Action item: Instruction for the data below: set down exactly the lines from the line with "- intros b Hin." to the line with "destruct st; first", inclusive, and no others.

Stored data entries

(* ===== verification/TxnLive.v ===== *)
(** * Commits succeed when the servers answer

    The theorems of the other files say what a commit that returns has done;
    here it returns: when the participants hold open connections and the
    servers acknowledge every statement, the whole protocol goes through on the
    first attempt and nothing is left for the check thread. *)
From S2P Require Import Prelude GoStd Config Xcontext Pool PoolProps Scatter ScatterProps Txn TxnProps.
Open Scope string_scope.
Open Scope list_scope.
Open Scope Z_scope.

Section live.
Context `{D : Driver, R : MapRange}.

(** The transaction holds a dialled connection to [b], and the server of [b]
    answers every call to come. *)
Definition ready (s : TW) (b : string) : Prop :=
  exists h p x, tTwopcConns (twT s) !! b = Some h /\ pool_at (twW s) (hdLoc h) (hdReplica h) = Some p /\
    pHeap p !! hdConn h = Some x /\ cDialed x = true /\ pScript p = [].

Section participants.
Context (bs : list string) (req : RequestContext) (xa : option XaCheck).

(** Every participant is ready, the request is [req] with the participants
    [bs], the log of the check thread is [xa]. *)
Record steady (s : TW) : Prop := {
  st_ready : forall b, b ∈ bs -> ready s b;
  st_req : tReq (twT s) = Some req;
  st_parts : participants (twT s) req = bs;
  st_xa : wXa (twW s) = xa
}.

(** From a steady state [m] returns, in a steady state. *)
Definition live {A} (m : TM A) : Prop :=
  forall s, steady s -> exists a s', m s = (Ok a, s') /\ steady s'.

Lemma live_ret {A} (a : A) : live (mret a).
Proof. intros s Hs. by exists a, s. Qed.

Lemma live_bind {A B} (m : TM A) (k : A -> TM B) : live m -> (forall a, live (k a)) -> live (x ← m; k x).
Proof.
  intros Hm Hk s Hs. destruct (Hm s Hs) as (a & s1 & H1 & Hs1). destruct (Hk a s1 Hs1) as (b & s2 & H2 & Hs2).
  exists b, s2. by erewrite M_bind_Ok.
Qed.

Lemma live_mget {A} (k : TW -> TM A) : (forall s, live (k s)) -> live (s ← mget; k s).
Proof. intros Hk. apply live_bind; [|done]. intros s Hs. by exists s, s. Qed.

Lemma live_mtry {A} (m : TM A) : live m -> live (mtry m).
Proof. intros Hm s Hs. destruct (Hm s Hs) as (a & s' & H & Hs'). exists (inl a), s'. unfold mtry. by rewrite H. Qed.

Lemma live_modify (f : Txn -> Txn) :
  (forall t, tTwopcConns (f t) = tTwopcConns t /\ tReq (f t) = tReq t /\ tBackends (f t) = tBackends t) ->
  live (modify_txn f).
Proof.
  intros Hf s [Hr Hq Hp Hx]. exists tt. eexists. split; [reflexivity|]. destruct (Hf (twT s)) as (Hc & Hreq & Hb).
  split; simpl; [|by rewrite Hreq| |done].
  - intros b Hin. unfold ready. simpl. rewrite Hc. by apply Hr.
  - by rewrite (participants_same (twT s)).
Qed.

Lemma live_count name : live (in_world (txn_count name)).
Proof. intros s [Hr Hq Hp Hx]. exists tt. eexists. split; [reflexivity|]. by split. Qed.

(** A statement that is acknowledged leaves only a log entry. *)
Lemma Execute_ready c q p x :
  pHeap p !! c = Some x -> cDialed x = true -> pScript p = [] ->
  exists qr, Execute c q p = (Ok qr, set_log (pLog p ++ [(c, q, true)]) p).
Proof.
  intros Hx Hd Hs. exists emptyResult. unfold Execute, mbind, M_bind, conn_get, drv_next. rewrite Hx, Hd, Hs. reflexivity.
Qed.

Lemma ready_conn b q s :
  b ∈ bs -> steady s ->
  exists h qr s', twopcConnection b s = (Ok h, s) /\ on_conn h (fun c => Execute c q) s = (Ok qr, s') /\ steady s'.
Proof.
  intros Hb Hs. pose proof Hs as [Hr Hq Hp Hxa]. destruct (Hr b Hb) as (h & p & x & Hh & Hpool & Hx & Hd & Hsc).
  destruct (Execute_ready (hdConn h) q p x Hx Hd Hsc) as [qr He]. exists h, qr.
  set (p' := set_log (pLog p ++ [(hdConn h, q, true)]) p) in *.
  exists (mkTW (put_pool (hdLoc h) (hdReplica h) p' (twW s)) (twT s)). split; [|split].
  - unfold twopcConnection. erewrite M_bind_Ok by reflexivity. by rewrite Hh.
  - unfold on_conn, on_pool. rewrite Hpool, He. done.
  - split; [|done|done|done]. intros b' Hb'. destruct (Hr b' Hb') as (h' & p0 & x' & Hh' & Hp0 & Hx' & Hd' & Hsc').
    exists h'. simpl. rewrite pool_at_put by eauto. case_decide as Heq.
    + destruct Heq as [E1 E2]. rewrite <- E1, <- E2 in Hp0. assert (p0 = p) as -> by congruence. by exists p', x'.
    + by exists p0, x'.
Qed.

Lemma live_shard st q b : b ∈ bs -> live (xa_oneShard st q b).
Proof.
  intros Hb s Hs. destruct (ready_conn b q s Hb Hs) as (h & qr & s' & Hc & He & Hs').
  assert (exists a s', (h ← twopcConnection b; _ ← on_conn h (fun c => Execute c q); mret tt) s = (Ok a, s') /\ steady s') as Hone.
  { exists tt, s'. split; [|done]. erewrite M_bind_Ok by exact Hc. by erewrite M_bind_Ok by exact He. }
  assert (forall n, exists a s', xa_retry (S n) true b q None s = (Ok a, s') /\ steady s') as Htwo.
  { intros n. exists tt, s'. split; [|done]. cbn [xa_retry].
    erewrite M_bind_Ok by (unfold mtry; rewrite Hc; reflexivity). cbv beta iota.
    by erewrite M_bind_Ok by (unfold mtry; rewrite He; reflexivity). }
  destruct st; first [exact Hone|exact (Htwo 9%nat)|by apply live_ret].
Qed.

Lemma live_eg {A} (ts : list (TM A)) : Forall live ts -> live (eg_run ts).
Proof.
  induction 1 as [|t ts Ht _ IH]; [apply live_ret|]. intros s Hs.
  destruct (Ht s Hs) as (a & s1 & H1 & Hs1). destruct (IH s1 Hs1) as (l & s2 & H2 & Hs2). exists (a :: l), s2.
  split; [|done]. cbn [eg_run]. erewrite M_bind_Ok by (unfold mtry; rewrite H1; reflexivity).
  erewrite M_bind_Ok by (unfold mtry; rewrite H2; reflexivity). done.
Qed.

Lemma live_command q st : live (executeXACommand q st).
Proof.
  intros s Hs. unfold executeXACommand. erewrite M_bind_Ok by reflexivity. rewrite (st_req s Hs).
  revert s Hs. change (live (executeXA (mkRequestContext q (rqMode req) TxnNone (rqQuerys req)) st)). unfold executeXA.
  apply live_bind; [by apply live_modify|]. intros []. intros s Hs. erewrite M_bind_Ok by reflexivity.
  rewrite participants_raw, (st_parts s Hs). revert s Hs.
  match goal with |- forall s, _ -> exists a s', ?m s = _ /\ _ => change (live m) end.
  apply live_bind; [|intros _; apply live_ret]. apply live_eg. apply Forall_fmap, Forall_forall. intros b Hb. by apply live_shard.
Qed.

Lemma live_phase counter st fin q : live (xa_phase counter st fin q).
Proof.
  intros s Hs. destruct (live_command q st s Hs) as ([] & s1 & H1 & Hs1). unfold xa_phase.
  erewrite M_bind_Ok by (unfold mtry; rewrite H1; reflexivity). cbv beta iota.
  assert (live (modify_txn (set_XaState fin))) as Hf by (by apply live_modify). exact (Hf s1 Hs1).
Qed.

Lemma live_second counter logged st fin q : live (xa_second counter logged st fin q).
Proof.
  intros s Hs. destruct (live_command q st s Hs) as ([] & s1 & H1 & Hs1). unfold xa_second.
  erewrite M_bind_Ok by (unfold mtry; rewrite H1; reflexivity). cbv beta iota.
  erewrite M_bind_Ok by reflexivity.
  assert (live (modify_txn (set_XaState fin))) as Hf by (by apply live_modify). exact (Hf s1 Hs1).
Qed.

(** The common start of the phases. *)
Lemma live_xa counter st (k : TW -> TM unit) :
  (forall s, live (k s)) -> live (_ ← in_world (txn_count counter); _ ← modify_txn (set_XaState st); s ← mget; k s).
Proof.
  intros Hk. apply live_bind; [apply live_count|]. intros _. apply live_bind; [by apply live_modify|]. intros _.
  by apply live_mget.
Qed.

Lemma live_commit_seq : live commit_seq.
Proof.
  apply live_bind; [|intros _; apply live_bind; [|intros _]]; apply live_xa; intros s.
  - apply live_phase.
  - apply live_phase.
  - apply live_second.
Qed.
End participants.

(** C3: a commit goes through when the servers do: if the transaction holds an
    open connection to every participant, each server acknowledges what it is
    sent, and the id is not pending already, the commit returns, every
    participant has acknowledged the commit statement, and nothing was recorded
    for the check thread. *)
Theorem Commit_live s m bs :
  handles_ok (twT s) -> commits s m bs -> (forall b, b ∈ bs -> ready s b) -> ~ pending s (tXid (twT s)) ->
  exists s', m s = (Ok tt, s') /\ wXa (twW s') = wXa (twW s) /\
    forall b, b ∈ bs -> acked b (XA_COMMIT (tXid (twT s))) s s'.
Proof.
  intros Hh Hc Hr Hp. destruct (commits_from s m bs Hc) as (s0 & He & Hw & Hbk & Hx & Ht & _ & Hcur & req & Hreq).
  assert (steady bs req (wXa (twW s)) s0) as Hs.
  { split; [|done| |by rewrite Hw].
    - intros b Hb. unfold ready. rewrite Ht, Hw. by apply Hr.
    - unfold current in Hcur. by rewrite Hreq in Hcur. }
  destruct (live_commit_seq _ _ _ s0 Hs) as ([] & s' & Hm & Hs'). exists s'. split; [by rewrite He|].
  pose proof (st_xa _ _ _ _ Hs') as Hxa. split; [done|].
  assert (handles_ok (twT s0)) as Hh0 by (intros b0 h0; rewrite Ht, Hbk; apply Hh).
  apply commit_ended in Hm as [Hf _ _|s2 _ Hext _ _ Ho]; [done| |done].
  rewrite Hcur, Hx in Ho. destruct (Ho eq_refl) as [Ha|Hpend].
  - intros b Hb. destruct (acked_l _ _ _ _ _ _ _ Hext (Ha b Hb)) as (loc & c & new & H1 & H2 & H3).
    exists loc, c, new. split; [by rewrite <- Hbk|]. split; [|done]. unfold sent, log_of in *. by rewrite <- Hw.
  - exfalso. apply Hp. unfold pending in *. by rewrite <- Hxa.
Qed.
End live.

(** ** An example *)
#[local] Existing Instance ex_driver.

Lemma ex_ready b : b ∈ current (ex_txn ∅) -> ready (ex_txn ∅) b.
Proof.
  intros Hb. vm_compute in Hb. apply elem_of_cons in Hb as [->|[->|[]%elem_of_nil]%elem_of_cons];
    (do 3 eexists; split; [vm_compute; reflexivity|split_and!; vm_compute; reflexivity]).
Qed.

Lemma Commit_live_witness :
  exists s', Commit (ex_txn ∅) = (Ok tt, s') /\ wXa (twW s') = wXa (twW (ex_txn ∅)) /\
    forall b, b ∈ current (ex_txn ∅) -> acked b (XA_COMMIT (tXid (twT (ex_txn ∅)))) (ex_txn ∅) s'.
Proof.
  apply Commit_live.
  - apply (demo_handles ∅); [reflexivity|vm_compute; reflexivity].
  - apply demo_commits. vm_compute. reflexivity.
  - exact ex_ready.
  - intros (xc & Hx & v & Hv). vm_compute in Hx. injection Hx as <-. vm_compute in Hv. discriminate.
Defined.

Written answer:
  - intros b Hin. unfold ready. simpl. rewrite Hc. by apply Hr.
  - by rewrite (participants_same (twT s)).
Qed.

Lemma live_count name : live (in_world (txn_count name)).
Proof. intros s [Hr Hq Hp Hx]. exists tt. eexists. split; [reflexivity|]. by split. Qed.

(** A statement that is acknowledged leaves only a log entry. *)
Lemma Execute_ready c q p x :
  pHeap p !! c = Some x -> cDialed x = true -> pScript p = [] ->
  exists qr, Execute c q p = (Ok qr, set_log (pLog p ++ [(c, q, true)]) p).
Proof.
  intros Hx Hd Hs. exists emptyResult. unfold Execute, mbind, M_bind, conn_get, drv_next. rewrite Hx, Hd, Hs. reflexivity.
Qed.

Lemma ready_conn b q s :
  b ∈ bs -> steady s ->
  exists h qr s', twopcConnection b s = (Ok h, s) /\ on_conn h (fun c => Execute c q) s = (Ok qr, s') /\ steady s'.
Proof.
  intros Hb Hs. pose proof Hs as [Hr Hq Hp Hxa]. destruct (Hr b Hb) as (h & p & x & Hh & Hpool & Hx & Hd & Hsc).
  destruct (Execute_ready (hdConn h) q p x Hx Hd Hsc) as [qr He]. exists h, qr.
  set (p' := set_log (pLog p ++ [(hdConn h, q, true)]) p) in *.
  exists (mkTW (put_pool (hdLoc h) (hdReplica h) p' (twW s)) (twT s)). split; [|split].
  - unfold twopcConnection. erewrite M_bind_Ok by reflexivity. by rewrite Hh.
  - unfold on_conn, on_pool. rewrite Hpool, He. done.
  - split; [|done|done|done]. intros b' Hb'. destruct (Hr b' Hb') as (h' & p0 & x' & Hh' & Hp0 & Hx' & Hd' & Hsc').
    exists h'. simpl. rewrite pool_at_put by eauto. case_decide as Heq.
    + destruct Heq as [E1 E2]. rewrite <- E1, <- E2 in Hp0. assert (p0 = p) as -> by congruence. by exists p', x'.
    + by exists p0, x'.
Qed.

Lemma live_shard st q b : b ∈ bs -> live (xa_oneShard st q b).
Proof.
  intros Hb s Hs. destruct (ready_conn b q s Hb Hs) as (h & qr & s' & Hc & He & Hs').
  assert (exists a s', (h ← twopcConnection b; _ ← on_conn h (fun c => Execute c q); mret tt) s = (Ok a, s') /\ steady s') as Hone.
  { exists tt, s'. split; [|done]. erewrite M_bind_Ok by exact Hc. by erewrite M_bind_Ok by exact He. }
  assert (forall n, exists a s', xa_retry (S n) true b q None s = (Ok a, s') /\ steady s') as Htwo.
  { intros n. exists tt, s'. split; [|done]. cbn [xa_retry].
    erewrite M_bind_Ok by (unfold mtry; rewrite Hc; reflexivity). cbv beta iota.
    by erewrite M_bind_Ok by (unfold mtry; rewrite He; reflexivity). }
  destruct st; first [exact Hone|exact (Htwo 9%nat)|by apply live_ret].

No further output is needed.